Journey From Screen Scraping to Open Banking More Marathon Than Sprint

bank data

The movement to open banking here in the states will prove more marathon than sprint — with twists and turns along the way, with the demise of screen scraping on the horizon.

Among the larger questions in the mix: What will be the role of the data aggregators, and how would scraping disappear?

As reported this week, The Clearing House Association and the Bank Policy Institute have stated that a proposed open banking rule by the Consumer Financial Protection Bureau (CFPB) does not do enough to protect consumer financial data. In broad strokes, the CFPB’s rule seeks to implement section 1033 of the Consumer Financial Protection Act of 2010 (CFPA) and require depository and non-depository entities to make available to consumers and authorized third parties certain data relating to consumers’ transactions and accounts.

Back in October, when the CFPB announced the proposed rule, the Bureau said that the Financial Data Rights rule would diminish reliance on the practice known as screen scraping, noting that “many companies currently access consumer data through screen scraping, which often requires people to share their usernames and passwords with third parties. This proposal seeks to move the market away from these risky data collection practices.”

Screen Scraping in Concept and Practice

Screen scraping, as a practice, has been around since the early days of the internet, and involves taking data that is displayed on a screen or application and transferring that data to another application. That data can (and often does) include sensitive information, touching on the login and financial details of individuals as they connect banking apps to their accounts. The apps that store the credentials “scrape” data at the most granular level, right down to transactions and account information.
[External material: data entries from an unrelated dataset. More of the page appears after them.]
(* ===== verification/HostUpdates.v ===== *)
(** * Updates of hosts: api/admin_host_update_operations.go and the handlers of
    admin_hosts.go that start them

    The operations on hosts are kept in the memory of the server: [Updates] adds
    them to the world, and [U] is the monad of code that uses them under their
    mutex.  A handler answers with the operation it has created and leaves a job,
    which a goroutine runs: [run_job].  A job that waits for the host's agent polls
    the database; [rounds] says what everything else does between two polls (other
    requests, heartbeats, other jobs), a round for each that starts before the
    seven minutes are over.  The machines of a host are stopped by a goroutine each,
    in an order that [GoSchedule] chooses; the two minutes they have do not expire.
    The runtime service and the agents' client are configured. *)

From S2P Require Import Prelude Schema HostStore World Fleet GoStrings Json Versions.
From S2P Require Import Routing Runtime Api Members BrowserVMs.

(** ** Operations *)

Record hostUpdateOperation : Type := mkHostUpdateOperation {
  HostUpdate_ID : string;
  HostUpdate_HostID : Z;
  HostUpdate_HostName : string;
  HostUpdate_Kind : string;
  HostUpdate_Status : string;
  HostUpdate_MachinesStopped : Z;
  HostUpdate_MachinesFailed : Z;
  HostUpdate_MachinesRestarting : bool;
  HostUpdate_Message : string;
  HostUpdate_Error : string;
  HostUpdate_CreatedAt : time;
  HostUpdate_UpdatedAt : time;
  HostUpdate_CompletedAt : option time
}.
#[export] Instance eta_hostUpdateOperation : Eta hostUpdateOperation := λ r,
  mkHostUpdateOperation (HostUpdate_ID r) (HostUpdate_HostID r) (HostUpdate_HostName r)
    (HostUpdate_Kind r) (HostUpdate_Status r) (HostUpdate_MachinesStopped r)
    (HostUpdate_MachinesFailed r) (HostUpdate_MachinesRestarting r) (HostUpdate_Message r)
    (HostUpdate_Error r) (HostUpdate_CreatedAt r) (HostUpdate_UpdatedAt r)
    (HostUpdate_CompletedAt r).
Definition host_update_json (op : hostUpdateOperation) : json :=
  JObj ([("id", JStr (HostUpdate_ID op)); ("host_id", JNum (HostUpdate_HostID op));
         ("host_name", JStr (HostUpdate_HostName op)); ("kind", JStr (HostUpdate_Kind op));
         ("status", JStr (HostUpdate_Status op));
         ("machines_stopped", JNum (HostUpdate_MachinesStopped op));
         ("machines_failed", JNum (HostUpdate_MachinesFailed op));
         ("machines_restarting", JBool (HostUpdate_MachinesRestarting op))]%string ++
    omitempty_str "message" (HostUpdate_Message op) ++
    omitempty_str "error" (HostUpdate_Error op) ++
    [("created_at", JNum (HostUpdate_CreatedAt op));
     ("updated_at", JNum (HostUpdate_UpdatedAt op))]%string ++
    omitempty "completed_at" (JNum <$> HostUpdate_CompletedAt op)).

Definition hostUpdateKindTrigger : string := "trigger_update".
Definition hostUpdateKindDrain : string := "drain_update".
Definition hostUpdateKindStorage : string := "browser_storage".
Definition hostUpdateStatusQueued : string := "queued".
Definition hostUpdateStatusRunning : string := "running".
Definition hostUpdateStatusSucceeded : string := "succeeded".
Definition hostUpdateStatusTimedOut : string := "timed_out".
Definition hostUpdateStatusFailed : string := "failed".
Definition isActiveHostUpdateOperationStatus (status : string) : bool :=
  one_of [hostUpdateStatusQueued; hostUpdateStatusRunning] status.
Definition errHostUpdateOperationActive : error := ErrText "host update operation already active".

Record Updates : Type := mkUpdates {
  u_world : World;
  u_ops : gmap string hostUpdateOperation
}.
#[export] Instance eta_Updates : Eta Updates := λ r, mkUpdates (u_world r) (u_ops r).
Definition U := ST Updates.
(** Code that does not look at the operations. *)
Definition lift {A} (m : M A) : U A := λ u,
  let '(r, w) := m (u_world u) in (r, u <| u_world := w |>).
Definition u_now : U time := lift (gets (λ w, db_now (w_db w))).

(** The order in which the goroutines of a loop get through. *)
Class GoSchedule : Type := {
  schedule : ∀ {A}, list A → list A;
  schedule_perm : ∀ {A} (l : list A), schedule l ≡ₚ l
}.
(** One scheduler, to run the model with. *)
Definition in_turn : GoSchedule := {|
  schedule := λ A l, l;
  schedule_perm := λ A l, reflexivity l
|}.

(** Five identifiers are tried. *)
Fixpoint allocate (attempts : nat) (op : string → hostUpdateOperation) : U hostUpdateOperation :=
  match attempts with
  | O => fail (ErrText "failed to allocate host update operation id")
  | S attempts' =>
      let! short := lift generateShortID in
      let id := ("hostupd-" +:+ short)%string in
      let! ops := gets u_ops in
      if is_some_b (ops !! id) then allocate attempts' op
      else modify (set u_ops <[id := op id]>) ;; ret (op id)
  end.
Definition active_on (hostID : Z) (op : hostUpdateOperation) : bool :=
  bool_decide (HostUpdate_HostID op = hostID) &&
  isActiveHostUpdateOperationStatus (HostUpdate_Status op).
Definition createHostUpdateOperation (host : Host) (kind : string) : U hostUpdateOperation :=
  let! t := u_now in
  let! ops := gets u_ops in
  if bool_decide (select (active_on (Host_ID host)) ops = []) then
    allocate 5 (λ id, mkHostUpdateOperation id (Host_ID host) (Host_VMName host) kind
      hostUpdateStatusQueued 0 0 false "" "" t t None)
  else fail errHostUpdateOperationActive.
Definition getHostUpdateOperation (operationID : string) : U (option hostUpdateOperation) :=
  gets (λ u, u_ops u !! operationID).
Definition updateHostUpdateOperation (operationID : string)
    (fn : hostUpdateOperation → hostUpdateOperation) : U unit :=
  let! t := u_now in
  modify (set u_ops (alter (λ op, (fn op) <| HostUpdate_UpdatedAt := t |>) operationID)).
Definition markHostUpdateOperationRunning (operationID message : string) : U unit :=
  updateHostUpdateOperation operationID (λ op,
    op <| HostUpdate_Status := hostUpdateStatusRunning |>
       <| HostUpdate_Message := message |> <| HostUpdate_Error := EmptyString |>).
Definition updateHostUpdateOperationProgress (operationID : string)
    (machinesStopped machinesFailed : Z) (machinesRestarting : bool) (message : string) : U unit :=
  updateHostUpdateOperation operationID (λ op,
    op <| HostUpdate_MachinesStopped := machinesStopped |>
       <| HostUpdate_MachinesFailed := machinesFailed |>
       <| HostUpdate_MachinesRestarting := machinesRestarting |>
       <| HostUpdate_Message := message |>).
Definition completeHostUpdateOperation (operationID status message errorMessage : string)
    : U unit :=
  let! t := u_now in
  updateHostUpdateOperation operationID (λ op,
    op <| HostUpdate_Status := status |> <| HostUpdate_Message := message |>
       <| HostUpdate_Error := errorMessage |> <| HostUpdate_CompletedAt := Some t |>).
(* ===== verification/Provisioner.v ===== *)
(** * Host VMs in the cloud: internal/provisioner/provisioner.go

    ProvisionHost and DestroyHost.  The compute API, the tunnels of Cloudflare and
    the agent are calls of [World]; what the API answers about an instance and what
    the agent answers to the health checks are arguments.  The startup script is a
    file that the program embeds, an argument too.  The activity logger is set. *)

From S2P Require Import Prelude Schema HostStore World Fleet GoStrings Json Versions.
From S2P Require Import Routing Runtime.

(** ** Configuration *)

Record Provisioner : Type := mkProvisioner {
  p_tunnel : bool;
  p_project : string;
  p_zone : string;
  p_snapshot : string;
  p_hostImage : string;
  p_artifactBucket : string;
  p_artifactBaseURL : string;
  p_firewallEnsured : bool;
  p_provisioningModel : string;
  p_agentToken : string;
  p_backendURL : string;
  p_dataPlaneDomain : string;
  p_dataDiskSizeGB : Z;
  p_rootfsGCSManifest : string;
  p_agentGCSManifest : string;
  p_browserRootfsGCSManifest : string;
  p_browserRootfsVersion : string
}.
#[export] Instance eta_Provisioner : Eta Provisioner := λ r,
  mkProvisioner (p_tunnel r) (p_project r) (p_zone r) (p_snapshot r) (p_hostImage r)
    (p_artifactBucket r) (p_artifactBaseURL r) (p_firewallEnsured r) (p_provisioningModel r)
    (p_agentToken r) (p_backendURL r) (p_dataPlaneDomain r) (p_dataDiskSizeGB r)
    (p_rootfsGCSManifest r) (p_agentGCSManifest r) (p_browserRootfsGCSManifest r)
    (p_browserRootfsVersion r).

(** [strings.TrimRight(s, "/")]. *)
Fixpoint trim_slashes (s : string) : string :=
  match s with
  | EmptyString => EmptyString
  | String c s' =>
      match trim_slashes s' with
      | EmptyString => if Ascii.eqb c "/" then EmptyString else String c EmptyString
      | t => String c t
      end
  end.
(** The configuration with its strings trimmed. *)
Definition New (cfg : Provisioner) : Provisioner :=
  cfg <| p_hostImage ::= TrimSpace |>
      <| p_artifactBucket ::= λ b, trim_slashes (TrimSpace b) |>
      <| p_artifactBaseURL ::= λ b, trim_slashes (TrimSpace b) |>
      <| p_dataPlaneDomain ::= λ d, trim_dots_right (trim_dots_left (TrimSpace d)) |>
      <| p_firewallEnsured := false |>.

Definition defaultHostImage : string :=
  "projects/ubuntu-os-cloud/global/images/family/ubuntu-2404-lts-amd64".
Definition strPtrOrNil (s : string) : option string :=
  if String.eqb s "" then None else Some s.

(** Sizes of the boot and of the data disk in GB. *)
Definition diskSizes (memoryMB : Z) : Z * Z :=
  let maxVMs := Z.max 1 (Z.quot memoryMB 2048) in
  let bootGB := Z.quot (10 + maxVMs * 3 + 9) 10 * 10 in
  let dataGB := Z.quot (maxVMs * 5 + 5 + 9) 10 * 10 in
  (Z.max 100 bootGB, dataGB).

(** ** The instance *)

(** What the request to create the instance says, without its constant parts. *)
Record instance : Type := mkInstance {
  instance_Name : string;
  instance_MachineType : string;
  instance_SourceImage : string;
  instance_BootDiskGB : Z;
  instance_BootDiskType : string;
  instance_DataDiskName : string;
  instance_DataDiskGB : Z;
  instance_DataDiskType : string;
  instance_Metadata : list (string * string);
  instance_Spot : bool
}.
(** What the API says about it: its number, and the internal and the external address of
    each network interface. *)
Record instance_answer : Type := mkInstanceAnswer {
  answer_Id : option Z;
  answer_NetworkInterfaces : list (option string * list (option string))
}.
Definition internal_ip (a : instance_answer) : string :=
  match answer_NetworkInterfaces a with
  | (ip, _) :: _ => default EmptyString ip
  | [] => EmptyString
  end.
Definition external_ip (a : instance_answer) : string :=
  match answer_NetworkInterfaces a with
  | (_, Some ip :: _) :: _ => ip
  | _ => EmptyString
  end.
Definition vm_id (a : instance_answer) : string :=
  match answer_Id a with Some n => pretty n | None => EmptyString end.

Section Provisioner.
  Variable p : Provisioner.
  Variable hostStartupScript : string.

Definition metadata_items (hostID : Z) (tunnelToken : string) : list (string * string) :=
  let item key v := if String.eqb v "" then [] else [(key, v)] in
  [("agent-token", p_agentToken p); ("backend-url", p_backendURL p);
   ("host-id", pretty hostID)]%string ++
  item "tunnel-token"%string tunnelToken ++
  item "rootfs-gcs-manifest"%string (p_rootfsGCSManifest p) ++
  item "agent-gcs-manifest"%string (p_agentGCSManifest p) ++
  item "browser-rootfs-gcs-manifest"%string (p_browserRootfsGCSManifest p) ++
  item "browser-rootfs-version"%string (p_browserRootfsVersion p) ++
  (* Without a prebaked snapshot, the stock image installs itself on first boot. *)
  (if String.eqb (p_snapshot p) "" then
     (if String.eqb (p_artifactBucket p) "" then []
      else [("artifact-bucket", p_artifactBucket p);
            ("kernel-gcs-path", p_artifactBucket p +:+ "/vmlinux")])%string ++
     item "artifact-base-url"%string (p_artifactBaseURL p) ++
     [("startup-script"%string, hostStartupScript)]
   else []).
Definition source_image : string :=
  if String.eqb (p_snapshot p) "" then
    (if String.eqb (p_hostImage p) "" then defaultHostImage else p_hostImage p)
  else ("projects/" +:+ p_project p +:+ "/global/images/" +:+ p_snapshot p)%string.
Definition instance_of (host : Host) (memoryMB : Z) (tunnelToken : string) : instance :=
  let '(bootDiskGB, dataDiskGB) := diskSizes memoryMB in
  let in_zone what := ("zones/" +:+ Host_Zone host +:+ what)%string in
  mkInstance (Host_VMName host) (in_zone ("/machineTypes/" +:+ Host_MachineType host)%string)
    source_image bootDiskGB (in_zone "/diskTypes/pd-ssd"%string)
    (Host_VMName host +:+ "-data")%string
    (if bool_decide (0 < p_dataDiskSizeGB p) then p_dataDiskSizeGB p else dataDiskGB)
    (in_zone "/diskTypes/pd-balanced"%string)
    (metadata_items (Host_ID host) tunnelToken)
    (EqualFold (p_provisioningModel p) "SPOT").

(** ** Calls *)

Definition logHostEvent (hostID : Z) (eventType : string) : M unit :=
  emit (ActivityLog eventType (Some hostID) None).

(** Once per process: the result is the flag that the next call finds. *)
Definition ensureAgentFirewall : M bool :=
  if p_firewallEnsured p || String.eqb (p_project p) "" then ret (p_firewallEnsured p)
  else
    let! client := try load in
    (match client with
     | Err _ => ret tt
     | Ok _ =>
         let! existing := try load in
         match existing with
         | Ok _ => ret tt
         | Err _ =>
             ignore (remote (CloudFirewall (p_project p) "ocm-agent") ;; load)
         end
     end) ;;
    ret true.

Definition cleanupHostTunnel (vmName tunnelHostname : string) : M unit :=
  ignore (remote (HostDNSDelete tunnelHostname)) ;;
  let! found := try (remote (HostTunnelFind vmName) ;; rand_hex) in
  match found with
  | Err _ => ret tt
  | Ok tunnelID => ignore (remote (HostTunnelDelete tunnelID))
  end.

(** The agent's answers to the checks before the deadline: its version when it is well.
    [None] is an error or another status. *)
Fixpoint waitForAgentHealth (hostID : Z) (answers : list (option string)) : M string :=
  match answers with
  | [] => fail (ErrText "timeout waiting for agent health")
  | answer :: rest =>
      let! r := try (remote (AgentHealth hostID)) in
      match r, answer with
      | Ok _, Some version => ret version
      | _, _ => waitForAgentHealth hostID rest
      end
  end.

(** ** Provisioning *)

Definition region_of (zone : string) : string :=
  let idx := (String.length zone - 2)%nat in
  if Nat.ltb 0 idx && bool_decide (String.get idx zone = Some "-"%char)
  then String.substring 0 idx zone else zone.

Definition failHost {A} (hostID : Z) (e : error) : M A :=
  ignore (call (UpdateHostStatusMessage hostID "error" (String.substring 0 500 (Error e)))) ;;
  fail e.
(** [if err != nil { return failHost(fmt.Errorf("msg: %w", err)) }], after [cleanup]. *)
Definition or_fail {A B} (hostID : Z) (msg : string) (cleanup : M unit) (m : M A) (k : A → M B)
    : M B :=
  let! r := try m in
  match r with
  | Ok a => k a
  | Err e => cleanup ;; failHost hostID (ErrWrap msg e)
  end.

(** The tunnel of the host: its hostname and its token. *)
Definition create_tunnel (host : Host) (k : string → string → M Host) : M Host :=
  let hostID := Host_ID host in
  let vmName := Host_VMName host in
  if String.eqb (p_dataPlaneDomain p) "" then
    failHost hostID (ErrText "DATA_PLANE_DOMAIN is required for tunnel provisioning")
  else
    let tunnelHostname := (vmName +:+ "." +:+ p_dataPlaneDomain p)%string in
    or_fail hostID "create tunnel" (ret tt)
      (remote (HostTunnelCreate vmName) ;;
       let! tunnelID := rand_hex in let! token := rand_hex in ret (tunnelID, token))
      (λ '(tunnelID, token),
    or_fail hostID "configure tunnel" (ignore (remote (HostTunnelDelete tunnelID)))
      (remote (HostTunnelConfigure tunnelID tunnelHostname)) (λ _,
    or_fail hostID "create DNS route" (ignore (remote (HostTunnelDelete tunnelID)))
      (remote (HostTunnelDNS tunnelID tunnelHostname)) (λ _,
    k tunnelHostname token))).

(** The instance, and what the API says about it. *)
Definition create_instance (host : Host) (tunnelHostname : string) (request : instance)
    (answer : instance_answer) (k : instance_answer → M Host) : M Host :=
  let hostID := Host_ID host in
  let cleanup := cleanupHostTunnel (Host_VMName host) tunnelHostname in
  or_fail hostID "insert instance" cleanup
    (remote (CloudInstanceInsert (Host_Zone host) (instance_Name request))) (λ _,
  or_fail hostID "wait for instance creation" cleanup load (λ _,
  or_fail hostID "get instance" (ret tt)
    (remote (CloudInstanceGet (Host_Zone host) (Host_VMName host)) ;; ret answer) k)).

(** The record of the host once its instance is there: its details, its versions, a first
    heartbeat, and its status. *)
Definition finish_host (version : string) (health : list (option string)) (host : Host) : M Host :=
  let hostID := Host_ID host in
  or_fail hostID "update host details" (ret tt) (call (UpdateHostDetails host)) (λ _,
  or_fail hostID "agent health check" (ret tt) (waitForAgentHealth hostID health)
    (λ agentVersion,
  when (negb (String.eqb agentVersion ""))
    (ignore (call (UpdateHostVersions hostID agentVersion version))) ;;
  (match Host_ExternalIP host with
   | Some externalIP =>
       ignore (call (UpdateHostHeartbeat hostID externalIP agentVersion "" "" "" None))
   | None => ret tt
   end) ;;
  wrap "update host status" (call (UpdateHostStatus hostID "ready")) ;;
  logHostEvent hostID "host.provisioned" ;;
  ret host)).

(** The record that is created first.  [now_ms] is the clock in milliseconds. *)
Definition provisioned_host (machineType : string) (physicalCPUs vcpus memoryMB : Z)
    (zone : string) (now_ms : Z) : Host :=
  let '(bootGB, dataGB) := diskSizes memoryMB in
  mkHost 0 ("ocm-host-" +:+ pretty now_ms) None zone (region_of zone) machineType None None None
    "provisioning" None (strPtrOrNil (p_snapshot p)) vcpus memoryMB ((bootGB + dataGB) * 1024)
    0 0 0 0 None None "" "" None 0 "" "" "" None "" None None
    (Some (JObj [("cpu_threads", JNum physicalCPUs); ("memory_mb", JNum memoryMB)]%string))
    None None false.

(** [version] is pkg/version.Version. *)
Definition ProvisionHost (version machineType : string) (physicalCPUs vcpus memoryMB : Z)
    (zone : string) (answer : instance_answer) (health : list (option string)) : M Host :=
  let zone := if String.eqb zone "" then p_zone p else zone in
  if negb (p_tunnel p) then
    fail (ErrText "tunnel manager not configured — cannot provision host without Cloudflare Tunnel")
  else
    ensureAgentFirewall ;;
    let! t := gets (λ w, db_now (w_db w)) in
    let! host := wrap "create host record" (call (CreateHost
      (provisioned_host machineType physicalCPUs vcpus memoryMB zone (Z.quot t 1000000)))) in
    create_tunnel host (λ tunnelHostname tunnelToken,
    let host := host <| Host_TunnelURL := strPtrOrNil tunnelHostname |> in
    or_fail (Host_ID host) "create compute client" (ret tt) load (λ _,
    create_instance host tunnelHostname (instance_of host memoryMB tunnelToken) answer
      (λ inst,
    finish_host version health
      (host <| Host_VMID := Some (vm_id inst) |>
            <| Host_ExternalIP := strPtrOrNil (external_ip inst) |>
            <| Host_InternalIP := strPtrOrNil (internal_ip inst) |>)))).

(** ** Destroying *)

Definition delete_data_disk (host : Host) : M unit :=
  let! client := try load in
  match client with
  | Err _ => ret tt
  | Ok _ =>
      ignore (remote (CloudDiskDelete (Host_Zone host) (Host_VMName host +:+ "-data")) ;; load)
  end.
Definition DestroyHost (hostID : Z) : M unit :=
  let! host := wrap "get host" (call (GetHost hostID)) in
  (match Host_TunnelURL host with
   | Some url => when (p_tunnel p && negb (String.eqb url "")) (cleanupHostTunnel (Host_VMName host) url)
   | None => ret tt
   end) ;;
  wrap "create compute client" load ;;
  wrap "delete instance" (remote (CloudInstanceDelete (Host_Zone host) (Host_VMName host))) ;;
  wrap "wait for instance deletion" load ;;
  delete_data_disk host ;;
  wrap "update host status" (call (UpdateHostStatus hostID "stopped")) ;;
  logHostEvent hostID "host.destroyed".
End Provisioner.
The banks, historically, had relied on third-party aggregators — Plaid and Yodlee among them, along with other companies — to foster that connectivity. The consumer authorized the aggregator to log into their bank accounts to access and scrape the data. The criticisms that have been leveled at screen scraping center on the fact that, as noted here in this Federal Reserve research and elsewhere, that there are inherent security risks. The banks are unable to ascertain that the party logging in is the true account holder or authorized third party, and there’s no control over the information being accessed.

Seemingly beyond the aforementioned CFPB’s “movement of the market” as noted above, the TCH and BPI are calling for an outright ban on screen scraping. “Ban screen scraping: Screen scraping should be prohibited once a data provider has made a developer interface available,” the associations said in their letter. The letter did not suggest when a ban should take effect, or how it might take shape, though the BPI urged the CFPB at the beginning of last year to set a date. There are some groundswells already in place: Australia, for example, has been moving toward a ban.

The banks? They’ve been embracing the use of application programming interfaces (APIs), and some, like JPMorgan, have blocked some aggregators. But the marathon-like nature of a true migration is evident in this January 2023 letter from the Independent Community Bankers of America to the CFPB that notes “requiring banks to build and maintain a portal for third-party access is already a significant burden. The burden is amplified for smaller banks … Our members have expressed that sufficient time would range from five to eight years, and that implementation time be staggered based on asset size.”

Aggregators, Evolving 

It’s the movement toward APIs that underpins the evolution of open banking as the interfaces have standard security protocols. The APIs also can allow for the collection and transmission of permissioned, specific data elements. For the aggregators themselves, an evolution is in play. As Plaid noted here in May, the bulk of its connections have been facilitated by APIs, including 100% traffic for financial institutions (FIs) including Capital One and JPMorgan Chase, among others.

And in October, Fiserv and Plaid said they partnered to streamline connectivity as banks share data with outside entities. In an interview with Karen Webster in the wake of that announcement, Matt Wilcox, president of digital payments at Fiserv, said that APIs directly connect Fiserv’s client base of more than 3,000 hosted financial institutions to Plaid’s 8,000 third-party applications and services so that the FI need not conduct the “heavy lifting” to share data securely, reducing fraud and friction as data and accounts are continually verified. “The consumer has the ability to grant and revoke [data] access at an application level,” he said.